The key difference is between broad goals and actual implementation. The mess in Iraq was one reason why the U.S. moved more cautiously in Lebanon; two others were that the administration was following the French lead there, not the contrary, and that Syria was vulnerable in ways Iraq was not. If there is a perennial fault in understanding what motivates the U.S., or anybody else, it is assuming the absoluteness of foreign policy doctrine and ignoring how reality muddles doctrine.

In an August New York Times op-ed, for example, Foreign Affairs managing editor Gideon Rose gloated that "the Bush doctrine has collapsed, so the administration has embraced realism, American foreign policy's perennial hangover cure." He defined realism as the pursuit of "interests rather than ideals and conciliation rather than confrontation." Yet Rose downplayed how past administrations, including those cited as realist paragons, almost invariably blended realism and idealism, conciliation and confrontation.

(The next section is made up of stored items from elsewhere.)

(** * The invariant *)



(** * Order and admission *)

(** C2: A submission that is admitted enters its pipeline at the end of the
    backlog (first stage, then temporary queue) whether or not the stage is
    locked at that moment, leaves the other backlogs alone, stores exactly the
    request built from the arguments, and keeps the invariant. *)
Theorem submit_request_fifo w r stale a busy :
  pinv w -> enabled (OSubmit r stale a busy) w -> admits a w ->
  exists w', submit_request rc_ok busy r stale a w = Some (i64 (make_tid (s_pid a) (u64 (inc w + 1))), w') /\
    pinv w' /\ requests w' = <[r:=new_request a stale w]> (requests w) /\
    (exists l, backlog (Z.to_nat (s_pid a)) w = Some l /\ backlog (Z.to_nat (s_pid a)) w' = Some (l ++ [r])) /\
    (forall p, p <> Z.to_nat (s_pid a) -> backlog p w' = backlog p w).
Proof. apply submit_accepts. Qed.

Lemma submit_request_fifo_witness :
  exists w', submit_request rc_ok false 11 demo_block (demo_submission REQUEST_NONE) demo2 = Some (2, w') /\
    backlog 0 w' = Some [10%nat; 11%nat].
Proof.
  destruct (submit_request_fifo demo2 11 demo_block (demo_submission REQUEST_NONE) false)
    as (w' & E & _ & _ & (l & Hl & Hl') & _).
  - exact demo2_pinv.
  - apply (demo_submit_enabled 11 false demo2 (mk_conn CSF_TCP 5 2)); vm_compute; done.
  - split_and!; [done|done|eexists; vm_compute; reflexivity|right; vm_compute; done].
  - exists w'. split; [exact E|]. change (backlog 0 w' = Some (l ++ [11%nat])) in Hl'. rewrite Hl'.
    replace (backlog _ demo2) with (Some [10%nat]) in Hl by (vm_compute; reflexivity).
    by simplify_eq.
Defined.

(** C6: [submit_request] refuses with -1 when the pipeline does not exist or the
    server is restarting, with -2 exactly when the request is not forced and the
    total number of requests reached the configured size, and then changes
    nothing; it accepts in every other case, and an accepted request that is not
    forced leaves at most the configured number of requests in the server. *)
Theorem submit_request_admission w r stale a busy :
  pinv w -> enabled (OSubmit r stale a busy) w ->
  match refusal a w with
  | Some code => submit_request rc_ok busy r stale a w = Some (code, w)
  | None => exists w', submit_request rc_ok busy r stale a w
                         = Some (i64 (make_tid (s_pid a) (u64 (inc w + 1))), w') /\
              (has_flag (s_flags a) REQUEST_FORCE = false ->
               Z.of_nat (size (requests w')) <= pipeline_queue_size w)
  end.
Proof.
  intros Hinv Hen. destruct (refusal a w) as [code|] eqn:Er.
  { apply submit_refuses; [apply Hinv|apply Hen|done]. }
  pose proof (proj1 (refusal_None a w) Er) as Hadm.
  destruct (submit_accepts w r stale a busy Hinv Hen Hadm) as (w' & E & _ & Hr & _).
  exists w'. split; [done|]. intros Hf. rewrite Hr. destruct Hen as (Hnone & Hsz & _).
  rewrite map_size_insert_None by done. destruct Hadm as (_ & _ & _ & [?|Hlt]); [congruence|].
  destruct Hinv as (_ & _ & _ & Hn). rewrite Hn, u64_small in Hlt by lia. lia.
Qed.

Lemma submit_request_admission_witness :
  exists w', submit_request rc_ok false 11 demo_block (demo_submission REQUEST_NONE) demo2 = Some (2, w') /\
    Z.of_nat (size (requests w')) <= 2.
Proof.
  destruct (submit_request_admission demo2 11 demo_block (demo_submission REQUEST_NONE) false) as (w' & E & H).
  - exact demo2_pinv.
  - apply (demo_submit_enabled 11 false demo2 (mk_conn CSF_TCP 5 2)); vm_compute; done.
  - exists w'. split; [exact E|]. apply H. reflexivity.
Defined.

(** Moving buffered requests to their stages keeps the order of every
    backlog, whichever stages are locked, and always succeeds. *)
Theorem kick_request_queue_keeps_order busy w :
  pinv w -> exists w', kick_request_queue busy w = Some w' /\ pinv w' /\
    (forall p, backlog p w' = backlog p w).
Proof.
  intros Hinv. destruct (kick_request_queue_spec busy w (proj1 Hinv)) as (w' & E & Hm & Hb & _).
  exists w'. split_and!; [done|by eapply moves_pinv|done].
Qed.

Lemma kick_request_queue_keeps_order_witness :
  exists w', kick_request_queue (fun _ => false) demo2 = Some w' /\ backlog 0 w' = Some [10%nat].
Proof.
  destruct (kick_request_queue_keeps_order (fun _ => false) demo2 demo2_pinv) as (w' & E & _ & Hb).
  exists w'. split; [exact E|]. rewrite Hb. vm_compute. reflexivity.
Defined.

(** A transaction id is positive, so no caller can take it for an error code,
    and gives back the pipeline number and the submission counter as long as the
    counter stays below 2^56; different submissions have different ids. *)
Theorem make_tid_decodes pid n :
  0 <= pid < PIPELINE_SIZE -> 0 < n < 2 ^ 56 ->
  i64 (make_tid pid n) = make_tid pid n /\ 0 < make_tid pid n /\
  Z.shiftr (make_tid pid n) 56 = pid /\ Z.land (make_tid pid n) (Z.ones 56) = n /\
  forall pid' n', 0 <= pid' < PIPELINE_SIZE -> 0 < n' < 2 ^ 56 -> make_tid pid' n' = make_tid pid n ->
    pid' = pid /\ n' = n.
Proof.
  assert (forall p m, 0 <= p < PIPELINE_SIZE -> 0 < m < 2 ^ 56 -> make_tid p m = p * 2 ^ 56 + m) as Heq.
  { unfold PIPELINE_SIZE. intros p m Hp Hm. unfold make_tid. change 127 with (Z.ones 7).
    rewrite Z.land_ones, Z.mod_small, Z.shiftl_mul_pow2, u64_small by lia. done. }
  intros Hp Hn. rewrite !(Heq _ _ Hp Hn). unfold PIPELINE_SIZE in *. split_and!.
  - unfold i64. rewrite Z.mod_small; lia.
  - lia.
  - rewrite Z.shiftr_div_pow2, Z.div_add_l, Z.div_small by lia. lia.
  - rewrite Z.land_ones by lia. rewrite Z.add_comm, Z.mod_add, Z.mod_small by lia. done.
  - intros p' n' Hp' Hn'. rewrite (Heq _ _ Hp' Hn'). nia.
Qed.

Lemma make_tid_decodes_witness : Z.shiftr (make_tid 3 5) 56 = 3.
Proof. apply (make_tid_decodes 3 5); unfold PIPELINE_SIZE; lia. Defined.

(** * Completion and shutdown *)

(** C3: One pass of [done_requests_handler] over a done queue it can lock frees
    every completed request exactly once and in order, calls the responder of
    exactly those that are not cancelled, leaves both queues empty, touches no
    other request and keeps the invariant, provided no responder disconnects. *)
Theorem done_requests_handler_completes respond busy ev w :
  (forall f c d fl, has_flag (respond f c d fl) RESPONDER_DISCONNECT = false) -> pinv w ->
  request_head (done_rqcb w) <> [] -> ev <> EV_TIMEOUT ->
  let l := final_request_head w ++ request_head (done_rqcb w) in
  exists w', done_requests_handler respond busy false ev w = Some w' /\ pinv w' /\
    final_request_head w' = [] /\ request_head (done_rqcb w') = [] /\
    (forall x, requests w' !! x = if bool_decide (x ∈ l) then None else requests w !! x) /\
    frees (trace w') = frees (trace w) ++ l /\
    answers (trace w') = answers (trace w) ++ List.filter (wanted (requests w)) l.
Proof.
  intros Hresp Hinv Hne Hev l.
  destruct (done_requests_handler_spec respond busy ev w Hresp Hinv Hne Hev) as (w' & E & Hd & w1 & Hu & Hc).
  destruct Hu as (Hr & _ & _ & Ht). destruct Hc as (Hinv' & Hf' & _ & Hr' & Hfr & Ha).
  assert (requests (get_done_requests false w1) = requests w /\ trace (get_done_requests false w1) = trace w) as [Hr1 Ht1].
  { unfold get_done_requests. by case_match. }
  rewrite Hr1 in Hr'. rewrite Hr1 in Ha. rewrite Ht1 in Ha, Hfr. exists w'. split; [done|]. split; [done|]. by split_and!.
Qed.

(** The request 10 pushed through both stages. *)
Definition demo_path : list op :=
  [OKick (fun _ => false); OLoop 0; ORun (mk_outcome PIPELINE_CONTINUE 0 None) 0 10;
   OLoop 1; ORun (mk_outcome PIPELINE_CONTINUE 0 None) 1 10].

(** A run of enabled steps keeps the invariant. *)
Fixpoint runs (os : list op) (w w' : world) : Prop :=
  match os with
  | [] => w = w'
  | o :: os' => enabled o w /\ exists w1, exec o w = Some w1 /\ runs os' w1 w'
  end.

Lemma runs_pinv os w w' : pinv w -> runs os w w' -> pinv w'.
Proof.
  revert w. induction os as [|o os IH]; intros w Hw; cbn; [by intros <-|].
  intros (Hen & w1 & E & Hr). destruct (exec_pinv o w Hw Hen) as (w1' & E' & Hw1). apply (IH w1); congruence.
Qed.

Definition demo3 : world := default demo2 (run demo_path demo2).

(** Closing the side conditions of a step of a concrete run. *)
Ltac run_step :=
  split;
  [ cbn [enabled]; unfold thread_at;
    repeat match goal with
           | |- True => exact I
           | |- _ /\ _ => split
           | |- exists _, _ => eexists
           | |- forall _, _ => intros
           | H : h_next _ = Some _ |- _ => discriminate H
           | H : requests _ !! _ = Some _ |- _ => vm_compute in H; injection H as <-
           | |- _ = _ => vm_compute; reflexivity
           | |- _ <= _ => vm_compute; discriminate
           end
  | eexists; split; [vm_compute; reflexivity|] ].

Lemma demo3_pinv : pinv demo3.
Proof.
  apply (runs_pinv demo_path demo2 demo3 demo2_pinv). unfold demo_path. do 5 run_step. vm_compute. reflexivity.
Qed.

Much the same excess can be heard on the other side of the aisle, with left liberals in particular certain that the Bush administration is all about browbeating and scorn for alliances, particularly in the Middle East, even as many of them have ignored the administration's multilateral impulses in Lebanon and Syria.

The Bush doctrine hasn't collapsed in favor of realism, as Rose believes, nor has the administration embraced realism or consensual internationalism, as the aficionados of both those approaches would like. Instead, in a world where policy doctrine runs into unpredictable obstacles; where administrations, because they just can't find the cash, sometimes must impose change "on the cheap"; where foreign policy miscalculations or poor execution are more the norm than the exception—in such a world, dogmatism is not only a bad idea, it's nonsensical.

If Bashar Assad is forced out of office or decisively weakened thanks to the UN and Detlev Mehlis, American officials will congratulate themselves. The more honest ones will admit that their efforts merely fulfilled what was possible. To insist on absolutes and condemn administrations for failing to live up to them is to insist that politicians fulfill what is not possible.